Geek Answers Handbook

UIAlertController extension convenience initialization warning

When I define the UIAlertController convenience UIAlertController :

 extension UIAlertController { convenience init(message: String?) { self.init(title: nil, message: message, preferredStyle: .Alert) self.addAction(UIAlertAction(title: "OK", style: .Cancel, handler: nil)) } }

and use it in the button action in my subclass of UIViewController :

 func buttonAction(button: UIButton) { let alert = UIAlertController(dictionary: nil, error: nil, handler: nil) presentViewController(alert, animated: true, completion: nil) }

and press this button on the simulator, I get a warning:

Attempting to load a view controller view while it is free is not allowed and may result in undefined behavior (UIAlertController)

However, I do not receive a warning if, instead of a convenience initializer, I use a global function:

 func UIAlertControllerWithDictionary(message: String?) -> UIAlertController { let alert = UIAlertController(title: nil, message: message, preferredStyle: .Alert) alert.addAction(UIAlertAction(title: "OK", style: .Cancel, handler: nil)) return alert }

I reported this to Apple as an SDK error for iOS.

Until it is fixed, is it okay to ignore the warning and use the convenience initializer?

+6
source share
2 answers

I noticed the same problem with convenience initializers. These are actually two mistakes at once.

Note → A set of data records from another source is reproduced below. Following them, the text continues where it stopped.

(** What [begin_inbound] reads of a message that carries a handshake. *)
Definition handshake_wire (sid : bytes) (init : dict) : dict :=
  [("sid", JStr (b64e sid)); ("init", canon true (JObj init))]%string.
(** The client still has the keys the sender's handshake was made with: it derives the
    session's key, and the sender's next message is one of the first of the session. *)
Definition can_answer (s : Session.Session) (b : Client N) : Prop :=
  ∃ key init v spk opk pub mine ck n dh rk,
    Session.established s = false ∧ Session.sk s = Some key ∧ Session.init s = JObj init ∧ wf_dict init ∧
    prekeys_value b = Ok v ∧
    begin_inbound_ (cl_identity b) v (handshake_wire (Session.sid s) init)
    = Ok (Some (inbound_session (Session.sid s) key spk (x25519_public spk) (canon true (JObj init)), opk)) ∧
    send_at (Session.ratchet s) pub ck n ∧ Z.of_nat n ≤ Ratchet.MAX_SKIP ∧
    pub = x25519_public mine ∧ length mine = 32%nat ∧ length spk = 32%nat ∧
    x25519 spk pub = Ok dh ∧ Kdf.kdf_rk key dh = (rk, ck).

Lemma begin_inbound_wire i v sid init wire :
  jget "init" (JObj wire) = Ok (canon true (JObj init)) → (let? j := jitem "sid" (JObj wire) in b64d_json j) = Ok sid →
  begin_inbound_ i v wire = begin_inbound_ i v (handshake_wire sid init) ∧ dhas "init" wire = true.
Proof using.
  intros Hi Hs.
  assert (dget "init" wire = Some (canon true (JObj init))) as Hd.
  { cbn [jget] in Hi. destruct (dget "init" wire) as [x|]; [by injection Hi as ->|]. by rewrite canon_obj in Hi. }
  split; [|unfold dhas; by rewrite Hd]. unfold begin_inbound_, handshake_wire. cbn [jitem] in Hs |- *. rewrite Hd.
  destruct (dget "sid" wire) as [j|]; [|done]. cbn [of_option res_bind] in Hs |- *. rewrite Hs.
  cbn [dget fst snd String.eqb Ascii.eqb Bool.eqb of_option res_bind b64d_json]. by rewrite b64d_b64e.
Qed.
Lemma begin_inbound_opk i v wire s opk :
  begin_inbound_ i v wire = Ok (Some (s, opk)) → truthy v = true ∧ ∃ x, opk_private v opk = Ok (Some x).
Proof using.
  unfold begin_inbound_. intros (init & _ & E)%res_bind_Ok. destruct (truthy v); [|done]. cbn [negb] in E. split; [done|].
  apply res_bind_Ok in E as (a & _ & E). apply res_bind_Ok in E as (b & _ & E). destruct (negb (a =? b)); [done|].
  apply res_bind_Ok in E as (opk' & _ & E). apply res_bind_Ok in E as (x & Ex & E). destruct x as [x|]; [|done].
  apply res_bind_Ok in E as (key & _ & E). destruct key; [|done].
  apply res_bind_Ok in E as (? & _ & E). apply res_bind_Ok in E as (? & _ & E). apply res_bind_Ok in E as (? & _ & E).
  injection E as _ <-. by exists x.
Qed.

(** The ratchet of the session answered opens the packet. *)
Lemma answer_opens fresh sid key spk init pub mine ck n dh rk pn p :
  pub = x25519_public mine → length mine = 32%nat → length spk = 32%nat → length fresh = 32%nat →
  x25519 spk pub = Ok dh → Kdf.kdf_rk key dh = (rk, ck) → Z.of_nat n ≤ Ratchet.MAX_SKIP → is_packet pub ck pn n p →
  ∃ R', decrypt_p fresh p (Session.ratchet (inbound_session sid key spk (x25519_public spk) init)) = (Ok (p_plain p), R').
Proof using L.
  intros -> Hm Hs Hf Ed Ek Hn Hp. destruct (x25519_both fresh mine Hf Hm) as (dh2 & E2 & _ & _).
  destruct (Kdf.kdf_rk rk dh2) as [rk2 cks] eqn:E3.
  by apply (RatchetWorld.recv_first fresh _ spk (x25519_public mine) dh rk ck dh2 rk2 cks pn n p).
Qed.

  • Swift allocates an instance of UIAlertController .
  • Swift invokes your convenience of init with an instance created by Swift.
  • There you call UIKit the convenience of init, which is actually the Objective-C factory method +(id) alertControllerWithTitle:message:preferredStyle:
  • There, UIKit allocates its own instance of UIAlertController . (error number 1)
  • UIKit installs its own instance.
  • UIKit frees up your Swift instance.
  • UIAlertController deinit (dealloc) accesses the view property, which results in a log message. (error number 2)
  • The control returns to your own convenience of init, where self silently changed from a Swift instance of UIAlertController to an instance from UIKit.
  • Everything you do now happens on the instance created by UIKit, which is fine.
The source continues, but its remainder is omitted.